Effective population size does not explain long-term variation in genome size and transposable element content in animals

Abstract

Animal genomes exhibit a remarkable variation in size, but the evolutionary forces responsible for such variation are still debated. As the effective population size (N e ) reflects the intensity of genetic drift, it is expected to be a key determinant of the fixation rate of nearly-neutral mutations. Accordingly, the Mutational Hazard Hypothesis postulates lineages with low N e to have bigger genome sizes due to the accumulation of slightly deleterious transposable elements (TEs), and those with high N e to maintain streamlined genomes as a consequence of a more effective selection against TEs. However, the existence of both empirical confirmation and refutation using different methods and different scales precludes its general validation.

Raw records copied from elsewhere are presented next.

(** The name of a rule is that of its protocol unless it has one. *)
Definition rule_name (alias : text) (proto : option text) : text :=
  match alias with [] => default [] proto | _ => alias end.

(** A rule needs a name, and a protocol if it has addresses; only a rule that replaces
    another one has an action. *)
Definition sem_rule (k : NetKind) (r : RuleText) (x : XfwConf) : option XfwConf :=
  nr ← sem_entries (NetRule_init None) (default [] (r_body r));
  let name := rule_name (r_alias r) (show_kind_proto k <$> r_proto r) in
  let flags := flags_of NetRuleAttr_MAX_BIT
    (kind_flags k ++ proto_flags k (r_proto r)
     ++ (if action_allows (r_action r) then [NetRuleAttr_ALLOW] else [])
     ++ edit_flags (r_edit r) NetRuleAttr_REPLACE NetRuleAttr_DELETE) in
  let rule := mkCliNetRule name flags (cn_net6s nr) (cn_net4s nr) (cn_nets nr) (cn_ports nr)
    (act_ratelimit (default (act_of A_Block) (act_of <$> r_action r))) in
  _ ← guard_some (negb (is_none (r_proto r))
        || (is_empty_list (cn_nets nr) && is_empty_list (cn_net4s nr) && is_empty_list (cn_net6s nr)));
  _ ← guard_some (negb (is_empty_list name));
  _ ← guard_some (is_none (r_action r)
        || match r_edit r with None | Some EDIT_REPLACE => true | _ => false end);
  match add_netrule rule x with inr x' => Some x' | inl _ => None end.
(* ===== verification/GrammarRules.v ===== *)
(** * GrammarRules: the rules of the firewall and the default actions

    A rule for networks, ports or kinds of ICMP has a name, an edit, a protocol, an
    action and a body, each of which may be missing. The parts are read one after
    the other and stored at the end. The second part holds the default actions. *)

From S2P Require Import Prelude.
From S2P Require Import Uapi.
From S2P Require Import Bitset.
From S2P Require Import ConfigUpdater.
From S2P Require Import LineConsumer.
From S2P Require Import Tcl.
From S2P Require Import Cli.
From S2P Require Import CliSpec.
From S2P Require Import Grammar.
From S2P Require Import GrammarTurns.

Open Scope Z_scope.

Section rules.
Context `{BoostIp}.

(** The sections of rules, as they start. *)
Definition kind_attr (k : NetKind) : option Z :=
  match k with SrcSection => Some NetRuleAttr_SRC | DstSection => None | ProtectedNetSection => Some NetRuleAttr_PROTECTED_NET end.
Inductive RuleKind := RK_Icmp | RK_Net (k : NetKind).
Definition rule_sec (k : RuleKind) : Members :=
  match k with
  | RK_Icmp => IcmpSection IcmpRule_empty
  | RK_Net k => NetRuleSection k (NetRule_init (kind_attr k)) false
  end.

(** What may follow the name and the edit of a rule. *)
Definition tail_head (t : text) : Prop :=
  (exists r, t = ";"%char :: r)
  \/ exists a r, t = " "%char :: a :: r /\ isspace a = false /\ a <> "#"%char /\ a <> "/"%char.

Definition after_name (c : ascii) : State := if char_eqb c "/"%char then ProcessEditAction else ReadingAttributes.

Lemma rule_name_head k r : exists a r', name_ (rule_sec k) ++ r = a :: r' /\ isspace a = false /\ a <> "#"%char.
Proof. destruct k as [|[]]; eexists _, _; (split; [reflexivity|]); (split; [done|discriminate]). Qed.

Lemma rule_opens k r l h c : c = "="%char \/ alias_end c ->
  psteps [xfwS l] h (name_ (rule_sec k) ++ c :: r)
    [Sx (rule_sec k) Start [] None None []; xfwS (name_ (rule_sec k) ++ c :: r)] h (name_ (rule_sec k) ++ c :: r).
Proof. intros Hc. destruct k as [|[]], Hc as [-> | [-> | [-> | ->]]]; turn; apply psteps_refl. Qed.

Lemma rule_starts k al c r h : forallb word_char al = true -> alias_end c ->
  starting (Sx (rule_sec k) Start [] None None (name_ (rule_sec k) ++ show_alias al ++ c :: r), h)
  = inr (N_this, (Sx (rule_sec k) (after_name c) al None None (c :: r), h)).
Proof.
  intros Hal Hc. destruct al as [|a al]; [destruct k as [|[]], Hc as [-> | [-> | ->]]; reflexivity|].
  change (show_alias (a :: al) ++ c :: r) with ("="%char :: (a :: al) ++ c :: r).
  rewrite starting_alias by done. unfold after_name. destruct k; by rewrite andb_true_r.
Qed.

Lemma name_turn k al c r l h : forallb word_char al = true -> alias_end c ->
  exists l1 l2, psteps [xfwS l] h (name_ (rule_sec k) ++ show_alias al ++ c :: r)
    [Sx (rule_sec k) (after_name c) al None None l2; xfwS l1] h (c :: r).
Proof.
  intros Hal Hc. assert (exists d t, show_alias al ++ c :: r = d :: t /\ (d = "="%char \/ alias_end d)) as (d & t & Hd & Hde).
  { destruct al as [|a al]; eexists _, _; (split; [reflexivity|]); [by right|by left]. }
  eexists _, _. rewrite Hd. eapply psteps_trans; [by apply rule_opens|].
  eapply psteps_step; [by destruct k as [|[]]| |apply psteps_refl].
  destruct (rule_name_head k (d :: t)) as (a0 & r0 & H0 & Hsp & Hcm).
  rewrite (section_turn _ Start _ _ _ _ _ _ _ a0 r0); [|rewrite H0; cbn; by rewrite Hsp|done|done].
  cbn [handler]. rewrite <- H0, <- Hd, rule_starts by done. reflexivity.
Qed.

(** An edit; the second turn finds none and goes on to the attributes. *)
Lemma edit_process_tok m al e h c r : next_char c ->
  edit_process (Sx m ProcessEditAction al None None (show_edit (Some e) ++ c :: r), h)
  = inr (true, (Sx m ProcessEditAction al None (Some e) (c :: r), h)).
Proof. intros Hc. destruct e, Hc as [-> | ->]; reflexivity. Qed.

Lemma processing_edit_run m al e l h b s' : has_edit_processor m = true ->
  edit_process (Sx m ProcessEditAction al None e l, h) = inr (b, s') ->
  processing_edit (Sx m ProcessEditAction al None e l, h)
  = if (b : bool) then inr (N_this, s') else inr (N_this, (with_state ReadingAttributes s'.1, s'.2)).
Proof.
  intros Hm He. unfold processing_edit. erewrite C_bind_run by reflexivity. cbn [fst members_ Sx]. rewrite Hm.
  erewrite C_bind_run by reflexivity. erewrite C_bind_run by exact He. destruct b; [done|]. by destruct s'.
Qed.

Using high-quality public data, we estimated genome size, TE content and rate of non-synonymous to synonymous substitutions (dN/dS) as N e proxy for 807 species including vertebrates, molluscs and insects. After collecting available life-history traits, we tested the associations among population size proxies, TE content and genome size, while accounting for phylogenetic non-independence. Our results confirm TEs as major drivers of genome size variation, and endorse life-history traits and dN/dS as reliable proxies for N e . However, we do not find any evidence for increased drift to result in an accumulation of TEs across animals. Within more closely related clades, only a few isolated and weak associations emerge in fishes and birds. Our results outline a scenario where TE dynamics vary according to lineage-specific patterns, lending no support for genetic drift as the predominant force driving long-term genome size evolution in animals.